Breaking out after a year of meticulous study via online tutorials for the digital audio workstation FL Studio, the electronic producer now helms the musical collective Bruxaria Sound and is firmly entrenched within the Baile do Helipa, the street party of Heliópolis which retains its title as São Paulo’s biggest favela. Through Arabic chants, blistering kicks and trilling birdsong, DJ K hones his ultra high-pitched tuin, a shrill siren call which baile funk enthusiasts associate with the auditory hallucinations caused by lança perfume, a cheap drug which mixes chloroethane with an essence or flavouring and provides short spurts of euphoria alongside sensitivity to high volumes. The sound of tuin then stretches towards the limits of consciousness, even as DJ K introduces PANICO NO SUBMUNDO with a nod to the ‘Erva Venenosa’ of the national rock icon Rita Lee.

In 2018 the New York-based composer and improviser Lucie Vítková returned to their Czech hometown of Blansko, which lies along the Svitava River on the border of the Moravian Karst. The protected landscape includes roughly 1,100 caverns and gorges, and Vítková descended the Výpustek Cave with their sisters Klára and Dominika armed with prepared cans and specially made sonic costumes for a choreography which explored the death of their mother amid broader themes of family legacy and roots.

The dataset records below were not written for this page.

(** * Indian stock market data downloader: a shallow embedding

    Source: [downloadfullfinancedata.py], class [StockDataDownloader] and the
    [__main__] guard.

    The program is sequential Python that talks to three collaborators: the
    quote provider ([yf.download]), the remote constituent list
    ([pd.read_csv]) and the file system ([os.makedirs], [DataFrame.to_csv]).
    The collaborators are an environment record of oracles; the program is a
    state-and-exception monad over a [World] that holds the files written,
    the number of provider requests issued and the chronological trace of
    observable events (log records, requests, writes, sleeps). *)

From Stdlib Require Import ZArith String Ascii List Lia.
From stdpp Require Import base option list gmap strings.

Open Scope string_scope.
Open Scope Z_scope.
Open Scope list_scope.

(** ** Python strings *)

Module PyStr.

(** [s.replace(old, new)] scans [s] from the left and substitutes every
    non-overlapping occurrence of [old].  [skip] counts the characters of a
    matched occurrence that are still to be dropped. *)
Fixpoint replace_from (old new : string) (skip : nat) (s : string) : string :=
  match s with
  | EmptyString => EmptyString
  | String c rest =>
      match skip with
      | S k => replace_from old new k rest
      | O =>
          if String.prefix old s
          then String.append new
                 (replace_from old new (Nat.pred (String.length old)) rest)
          else String c (replace_from old new O rest)
      end
  end.

(** With an empty [old], Python inserts [new] before every character and at
    the end. *)
Fixpoint intersperse_all (new s : string) : string :=
  match s with
  | EmptyString => new
  | String c rest => String.append new (String c (intersperse_all new rest))
  end.

Definition replace (old new s : string) : string :=
  match old with
  | EmptyString => intersperse_all new s
  | String _ _ => replace_from old new O s
  end.

(** [s.endswith(suffix)] *)
Definition endswith (s suffix : string) : bool :=
  let n := String.length s in
  let m := String.length suffix in
  if (m <=? n)%nat
  then String.eqb (String.substring (n - m) m s) suffix
  else false.

Definition startswith (s p : string) : bool := String.prefix p s.

(** [c in s] for a single character. *)
Fixpoint contains_char (c : ascii) (s : string) : bool :=
  match s with
  | EmptyString => false
  | String d rest => Ascii.eqb c d || contains_char c rest
  end.

End PyStr.
(** The result of the lookup in the user store: [users.find] returns an
    element or [undefined]; a store other than an array may throw. *)
Inductive lookupResult :=
| Found (u : user)
| NotFound
| LookupThrows (error : jsError).

(** [users.find(u => u.username === decoded.username)] on the array. *)
Definition usersFind (users : list user) (wanted : option string) : lookupResult :=
  match find (fun u => match wanted with
                       | Some n => String.eqb (username u) n
                       | None => false
                       end) users with
  | Some u => Found u
  | None => NotFound
  end.

(** [process.env.JWT_SECRET || 'your-secret-key'] *)
Definition JWT_SECRET (env_JWT_SECRET : option string) : string :=
  if truthyString env_JWT_SECRET then default "" env_JWT_SECRET
  else "your-secret-key".

(** What the middleware attaches to [req]. *)
Inductive attachment :=
| AUser (u : user)
| ATokenData (decoded : tokenData).

(** The calls a run of the middleware makes to the later stages. *)
Inductive call :=
| CallVerify (token secret : string)
| CallFind (wanted : option string)
| CallNext.

(** How the middleware ends: with a response, or by calling [next()] with the
    properties it has assigned on [req], in order. *)
Inductive authOutcome :=
| Rejected (r : response)
| Continue (attached : list (string * attachment)).

Definition noTokenResponse : response :=
  mkResponse 401
    [("message", "Authentication required. No token provided.");
     ("hint", "Send token via Cookie, Authorization header, x-auth-token header, or query parameter")].
Definition userNotFoundResponse : response :=
  mkResponse 401 [("message", "User not found")].
Definition tokenExpiredResponse : response :=
  mkResponse 401 [("message", "Token expired")].
Definition invalidTokenResponse : response :=
  mkResponse 401 [("message", "Invalid token")].
(** X15: [detect_cards] sets the printed-copy flag exactly when an image
    that was given, exists and was scanned has a box with the class name
    [print_aadhar] and a confidence at or above the threshold: here a box
    exactly at the threshold does set the flag. *)
Theorem detect_cards_print_flag_iff
    (front_image_path back_image_path : option string) :
  Result.print_aadhar_detected
    (detect_cards self os_path_exists front_image_path back_image_path t)
  = true
  <->
  (exists path boxes b,
     front_image_path = Some path /\ str_truthy (Some path) = true /\
     os_path_exists path = true /\ model self path = inr boxes /\
     In b boxes /\ t <= conf b /\
     label (card_classes self) b = "print_aadhar")
  \/
  (exists path boxes b,
     back_image_path = Some path /\ str_truthy (Some path) = true /\
     os_path_exists path = true /\ model self path = inr boxes /\
     In b boxes /\ t <= conf b /\
     label (card_classes self) b = "print_aadhar").
Proof.
  unfold detect_cards. rewrite detect_back_print, detect_front_print.
  cbn [initial Result.print_aadhar_detected].
  split.
  - intros [[H | H] | H]; [discriminate | now left | now right].
  - intros [H | H]; [left; now right | now right].
Qed.

End Cards.

Lemma detect_cards_reports_last_front_box_witness :
  Result.details_front
    (detect_cards Demo.path_detector Demo.on_disk
       (Some "front50front90front70") None 0.15)
  = map (fun b => Seen "aadhar_front" (conf b))
      (List.filter
         (qualifies (card_classes Demo.path_detector) 0.15 "aadhar_front")
         [Demo.front 0.5; Demo.front 0.9; Demo.front 0.7])
  /\
  Result.front_confidence
    (detect_cards Demo.path_detector Demo.on_disk
       (Some "front50front90front70") None 0.15) = 0.7.
Proof.
  destruct (detect_cards_reports_last_front_box Demo.path_detector
              Demo.on_disk 0.15 "front50front90front70" None
              [Demo.front 0.5; Demo.front 0.9; Demo.front 0.7])
    as (Hdetails & _).
  - reflexivity.
  - reflexivity.
  - reflexivity.
  - split; [exact Hdetails | reflexivity].
Defined.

Described as a Fitzcarraldo-esque undertaking, the sisters then lugged their props up a steep hill and across the river to reach the less accessible Jáchymyka Cave, where with a team of musicians they elaborated on the few lines of ‘Stones’ by the American experimental classical composer Christian Wolff. Finally the 23-minute-long meditation of ‘Inside the Ritual’ replete with the sounds of chirping insects, cowbells and the Japanese double reed hichiriki was captured within an abandoned church in the Slovakian village of Rybník at the end of a hot summer’s evening, with the metallic clatters and breathy vocals which together comprise the four tracks of Cave Acoustics readied after five years as a collaboration between the local labels mappa and Skupina.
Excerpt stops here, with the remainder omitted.